And next we'll go to the line of Nate Carruthers of Applebaum Research.
- Analyst
Hi, everyone.
Good afternoon.
- Chairman, CEO
Good afternoon.
- Analyst
In your press release, it seems like you might be suggesting that U.S.
Steel Canada's commercial commitments prior to and at the time of the acquisition were priced lower than U.S.
Steel prices.
Can you give us some color on that?
- Chairman, CEO
We just wanted to point out and make it clear that for a variety of reasons, most prominently the fact that for anti-trust purposes or competition purposes in Canada that we're not really allowed to know anything about those arrangements until the day of closing and that was really the first venture we had into the commercial arrangements in the acquired company.
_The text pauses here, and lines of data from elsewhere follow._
(* ===== verification/GoTime.v ===== *)
(** * Go's time values

    The functions of Go's [time] package that the components use: the RFC 3339
    layouts, [ParseDuration] and [Duration.String].  A [time.Time] is the
    number of nanoseconds since its zero value, 1 January of year 1; a
    [time.Duration] is a number of nanoseconds. *)

From S2P Require Import Prelude GoBytes.
From stdpp Require Import pretty.
From Stdlib Require Import SpecFloat.
#[local] Open Scope Z_scope.
#[local] Arguments lit : simpl never.

Definition Microsecond : Z := 1000.
Definition Millisecond : Z := 1000000.
Definition Second : Z := 1000000000.
Definition Minute : Z := 60 * Second.
Definition Hour : Z := 60 * Minute.

(** [Time.Sub]: the difference, saturated to 64 bits. *)
Definition time_sub (t u : Z) : Z := Z.max (- 2 ^ 63) (Z.min (2 ^ 63 - 1) (t - u)).

(** [Time.Unix]: seconds since 1970. *)
Definition Unix (t : Z) : Z := t / Second - 62135596800.

(** ** Layouts *)

(** [Time.Format(time.RFC3339)] in UTC. *)
Definition pad0 (w : nat) (n : Z) : bytes :=
  let s := lit (pretty n) in repeat "0"%char (w - length s) ++ s.

(** Year, month and day. *)
Definition civil (t : Z) : Z * Z * Z :=
  let z := t / 1000000000 / 86400 + 306 in
  let era := z / 146097 in
  let doe := z mod 146097 in
  let yoe := (doe - doe / 1460 + doe / 36524 - doe / 146096) / 365 in
  let doy := doe - (365 * yoe + yoe / 4 - yoe / 100) in
  let mp := (5 * doy + 2) / 153 in
  let d := doy - (153 * mp + 2) / 5 + 1 in
  let m := if mp <? 10 then mp + 3 else mp - 9 in
  (yoe + era * 400 + (if m <=? 2 then 1 else 0), m, d).

Definition date_time (t : Z) : bytes :=
  let '(y, m, d) := civil t in
  let sod := t / 1000000000 mod 86400 in
  pad0 4 y ++ lit "-" ++ pad0 2 m ++ lit "-" ++ pad0 2 d ++ lit "T" ++
  pad0 2 (sod / 3600) ++ lit ":" ++ pad0 2 (sod / 60 mod 60) ++ lit ":" ++ pad0 2 (sod mod 60).

Definition rfc3339 (t : Z) : bytes := date_time t ++ lit "Z".

(** [time.RFC3339Nano]: the fraction without trailing zeros. *)
Definition rfc3339_nano (t : Z) : bytes :=
  let ns := t mod 1000000000 in
  date_time t ++
  (if ns =? 0 then [] else lit "." ++ trim_right_set (fun c => c =?b "0") (pad0 9 ns)) ++ lit "Z".

(** [Time.MarshalJSON] refuses a year outside four digits. *)
Definition year_fits (t : Z) : bool :=
  let '(y, _, _) := civil t in (0 <=? y) && (y <=? 9999).

(** ** Durations *)

Definition is_digit (c : byte) : bool := (48 <=? byte_val c) && (byte_val c <=? 57).

(** [leadingInt]: the value and the rest; absent above [1 << 63]. *)
Fixpoint leadingInt (x : Z) (s : bytes) : option (Z * bytes) :=
  match s with
  | [] => Some (x, [])
  | c :: s' =>
      if is_digit c then
        if 2 ^ 63 / 10 <? x then None
        else let x := x * 10 + (byte_val c - 48) in
             if 2 ^ 63 <? x then None else leadingInt x s'
      else Some (x, s)
  end.

(** [leadingFraction]: the value, the scale and the rest; further digits are
    dropped at an overflow. *)
Fixpoint leadingFraction (x scale : Z) (overflow : bool) (s : bytes) : Z * Z * bytes :=
  match s with
  | [] => (x, scale, [])
  | c :: s' =>
      if is_digit c then
        if overflow then leadingFraction x scale true s'
        else if (2 ^ 63 - 1) / 10 <? x then leadingFraction x scale true s'
        else let y := x * 10 + (byte_val c - 48) in
             if 2 ^ 63 <? y then leadingFraction x scale true s'
             else leadingFraction y (scale * 10) false s'
      else (x, scale, s)
  end.

(** [float64(f) * (float64(unit) / scale)], truncated; the powers of ten that
    [scale] takes are exact. *)
Definition to_float (z : Z) : spec_float := binary_normalize 53 1024 z 0 false.
Definition truncate (f : spec_float) : Z :=
  match f with
  | S754_finite false m e => if e <? 0 then Z.pos m / 2 ^ (- e) else Z.pos m * 2 ^ e
  | _ => 0
  end.
Definition scaled (f unit scale : Z) : Z :=
  truncate (SFmul 53 1024 (to_float f) (SFdiv 53 1024 (to_float unit) (to_float scale))).

(** [unitMap]; the last two spellings of the microsecond are U+00B5 and U+03BC. *)
Definition unitMap (u : bytes) : option Z :=
  if bool_decide (u = lit "ns") then Some 1
  else if bool_decide (u = lit "us") || bool_decide (u = [byte_of 194; byte_of 181; "s"%char])
          || bool_decide (u = [byte_of 206; byte_of 188; "s"%char]) then Some Microsecond
  else if bool_decide (u = lit "ms") then Some Millisecond
  else if bool_decide (u = lit "s") then Some Second
  else if bool_decide (u = lit "m") then Some Minute
  else if bool_decide (u = lit "h") then Some Hour
  else None.

Definition unit_char (c : byte) : bool := negb ((c =?b ".") || is_digit c).
Fixpoint take_unit (s : bytes) : bytes * bytes :=
  match s with
  | c :: s' => if unit_char c then let '(u, r) := take_unit s' in (c :: u, r) else ([], s)
  | [] => ([], [])
  end.

(** One number and its unit. *)
Definition duration_step (s : bytes) : option (Z * bytes) :=
  match s with
  | [] => None
  | c :: _ =>
      if negb ((c =?b ".") || is_digit c) then None
      else match leadingInt 0 s with
      | None => None
      | Some (v, s1) =>
          let pre := negb (Nat.eqb (length s) (length s1)) in
          let '(f, scale, s2, post) :=
            match s1 with
            | d :: s1' => if d =?b "." then
                            let '(f, scale, s2) := leadingFraction 0 1 false s1' in
                            (f, scale, s2, negb (Nat.eqb (length s1') (length s2)))
                          else (0, 1, s1, false)
            | [] => (0, 1, s1, false)
            end in
          if negb (pre || post) then None
          else
            let '(u, rest) := take_unit s2 in
            match u, unitMap u with
            | [], _ => None
            | _, None => None
            | _, Some unit =>
                if 2 ^ 63 / unit <? v then None
                else
                  let v := v * unit + (if 0 <? f then scaled f unit scale else 0) in
                  if 2 ^ 63 <? v then None else Some (v, rest)
            end
      end
  end.

(** The loop of [ParseDuration]: every round takes a byte at least. *)
Fixpoint duration_loop (fuel : nat) (d : Z) (s : bytes) : option Z :=
  match s, fuel with
  | [], _ => Some d
  | _, O => None
  | _, S fuel' =>
      match duration_step s with
      | None => None
      | Some (v, rest) => if 2 ^ 63 <? d + v then None else duration_loop fuel' (d + v) rest
      end
  end.

Definition ParseDuration (s : bytes) : option Z :=
  let '(neg, s) := match s with
                   | c :: s' => if (c =?b "-") || (c =?b "+") then (c =?b "-", s') else (false, s)
                   | [] => (false, s)
                   end in
  if bool_decide (s = lit "0") then Some 0
  else match s with
  | [] => None
  | _ =>
      match duration_loop (length s) 0 s with
      | None => None
      | Some d => if neg then Some (wraps 64 (- d)) else if 2 ^ 63 - 1 <? d then None else Some d
      end
  end.

(** [fmtFrac] and [Duration.String]. *)
Definition fmtFrac (v : Z) (prec : nat) : bytes :=
  let f := v mod 10 ^ Z.of_nat prec in
  if f =? 0 then [] else lit "." ++ trim_right_set (fun c => c =?b "0") (pad0 prec f).

Definition fmtInt (v : Z) : bytes := lit (pretty v).
Definition fmtPart (u : Z) (prec : nat) (suffix : bytes) : bytes :=
  fmtInt (u / 10 ^ Z.of_nat prec) ++ fmtFrac u prec ++ suffix.

Definition Duration_String (d : Z) : bytes :=
  let u := Z.abs d in
  let body :=
    if u =? 0 then lit "0s"
    else if u <? Microsecond then fmtPart u 0 (lit "ns")
    else if u <? Millisecond then fmtPart u 3 ([byte_of 194; byte_of 181] ++ lit "s")
    else if u <? Second then fmtPart u 6 (lit "ms")
    else
      let secs := u / Second in
      (if 3600 <=? secs then fmtInt (secs / 3600) ++ lit "h" else []) ++
      (if 60 <=? secs then fmtInt (secs / 60 mod 60) ++ lit "m" else []) ++
      fmtInt (secs mod 60) ++ fmtFrac u 9 ++ lit "s" in
  (if d <? 0 then lit "-" else []) ++ body.

Example duration_parses :
  map ParseDuration [lit "1h15m30.918s"; lit ".5m"; lit "-1.5h"; lit "0"; lit "1"; lit "2562048h"; lit "+5us"]
  = [Some 4530918000000; Some 30000000000; Some (-5400000000000); Some 0; None; None; Some 5000].
Proof. vm_compute. reflexivity. Qed.
Example duration_prints :
  map Duration_String [600 * Second; Hour; 1500 * Millisecond; 90 * Second + 1; 0; 12345]
  = [lit "10m0s"; lit "1h0m0s"; lit "1.5s"; lit "1m30.000000001s"; lit "0s";
     lit "12.345" ++ [byte_of 194; byte_of 181] ++ lit "s"].
Proof. vm_compute. reflexivity. Qed.
Example layouts :
  rfc3339 63000000000000000000 = lit "1997-05-23T16:00:00Z" /\
  rfc3339_nano 63000000000120000000 = lit "1997-05-23T16:00:00.12Z" /\
  year_fits 63000000000120000000 = true.
Proof. vm_compute. by split_and!. Qed.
We're not trying to cast any aspersions on what was there.
The fact is we don't know what would have been reached with those assets as part of a 20 million ton North American Company versus a much smaller Canadian only enterprise and we wanted to make it clear that we won't really be able to implement our North American commercial strategy until those commitments are worked off, and they are being worked off, it would have been worked off faster, had we not had the blast furnace problem I just referred to which caused some of those to carry over the first quarter so we just wanted to make it clear that by necessity that process takes some time for our overall commercial approach to take effect and that's starting right now.
- Analyst
All right, and then I guess what percent of U.S.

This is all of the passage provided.